● BRIEF
If a line in the entries contains the word "that", list it.

● AVAILABLE DATA
(** * Purchase: the project/PO operations of [gemini2.py] (class [Api])

    A shallow embedding of the file-backed operations of the purchase-order
    tool: project creation and name sanitisation, sheet listing, PO creation
    from the template, PO "deletion" (tab recolouring), saving PO data and the
    vendor-detail scan.

    Conventions of the model.
    - A Python [str] is a [string] whose characters are the code points
      0..255; the predicates [isalnum], [isdigit], [isspace] below are
      Python's [str] methods on that range.
    - A workbook is what openpyxl keeps of a file: an ordered list of sheets,
      each with a title, a tab colour and a finite map of cells. Loading and
      saving are inverse to each other on this view, and assigning a value
      to a cell stores that value.
    - The file system is the [projects] directory (in [os.listdir] order) and
      the template file; project names are plain file names.
    - Each API method is a function from the file system to the new file
      system and the dictionary it returns; [print] output is not part of the
      state except where a definition says so. *)

From Stdlib Require Import NArith ZArith Ascii String List Bool Lia.
From Stdlib Require Import Sorting.Permutation Sorting.Sorted.
From stdpp Require Import base option list strings pretty gmap fin_maps.

Local Open Scope string_scope.
Local Open Scope list_scope.

(** ** Python strings *)

Module PyStr.

Definition ord (c : ascii) : N := N_of_ascii c.

Definition in_range (lo hi : N) (c : ascii) : bool :=
  ((lo <=? ord c) && (ord c <=? hi))%N.

Definition is_cp (n : N) (c : ascii) : bool := (ord c =? n)%N.

(** [str.isdecimal]: category Nd, which below 256 is '0'..'9'. *)
Definition isdecimal (c : ascii) : bool := in_range 48 57 c.

(** [str.isdigit]: the decimals and the characters of numeric type Digit;
    below 256 these are the superscripts two, three and one. *)
Definition isdigit (c : ascii) : bool :=
  isdecimal c || is_cp 178 c || is_cp 179 c || is_cp 185 c.

(** [str.isnumeric]: adds the vulgar fractions 188..190. *)
Definition isnumeric (c : ascii) : bool := isdigit c || in_range 188 190 c.

(** [str.isalpha]: the letter categories. *)
Definition isalpha (c : ascii) : bool :=
  in_range 65 90 c || in_range 97 122 c
  || is_cp 170 c || is_cp 181 c || is_cp 186 c
  || in_range 192 214 c || in_range 216 246 c || in_range 248 255 c.

(** [str.isalnum] is the disjunction of the four tests. *)
Definition isalnum (c : ascii) : bool :=
  isalpha c || isdecimal c || isdigit c || isnumeric c.

(** [str.isspace]: tab..carriage return, the separators 28..31, space,
    NEL (133) and the no-break space (160). *)
Definition isspace (c : ascii) : bool :=
  in_range 9 13 c || in_range 28 31 c || is_cp 32 c
  || is_cp 133 c || is_cp 160 c.

(** [str.join] of the empty separator over [filter(p, s)], or over
    [c for c in s if p c]. *)
Fixpoint str_filter (p : ascii -> bool) (s : string) : string :=
  match s with
  | EmptyString => EmptyString
  | String c s' => if p c then String c (str_filter p s') else str_filter p s'
  end.

Fixpoint lstrip (s : string) : string :=
  match s with
  | EmptyString => EmptyString
  | String c s' => if isspace c then lstrip s' else s
  end.

Fixpoint rstrip (s : string) : string :=
  match s with
  | EmptyString => EmptyString
  | String c s' =>
      match rstrip s' with
      | EmptyString => if isspace c then EmptyString else String c EmptyString
      | r => String c r
      end
  end.

(** [s.strip()] with no argument. *)
Definition strip (s : string) : string := rstrip (lstrip s).

(** [s.startswith(p)]. *)
Fixpoint startswith (p s : string) : bool :=
  match p, s with
  | EmptyString, _ => true
  | String a p', String b s' => Ascii.eqb a b && startswith p' s'
  | String _ _, EmptyString => false
  end.

Definition chars (s : string) : list ascii := list_ascii_of_string s.

Definition first_char (s : string) : option ascii := head (chars s).
Definition last_char (s : string) : option ascii := last (chars s).

(** A run of [n] spaces. *)
Fixpoint spaces (n : nat) : string :=
  match n with
  | O => EmptyString
  | S n' => String " " (spaces n')
  end.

● FINISHED EXERCISE
      Python's [str] methods on that range.
      to a cell stores that value.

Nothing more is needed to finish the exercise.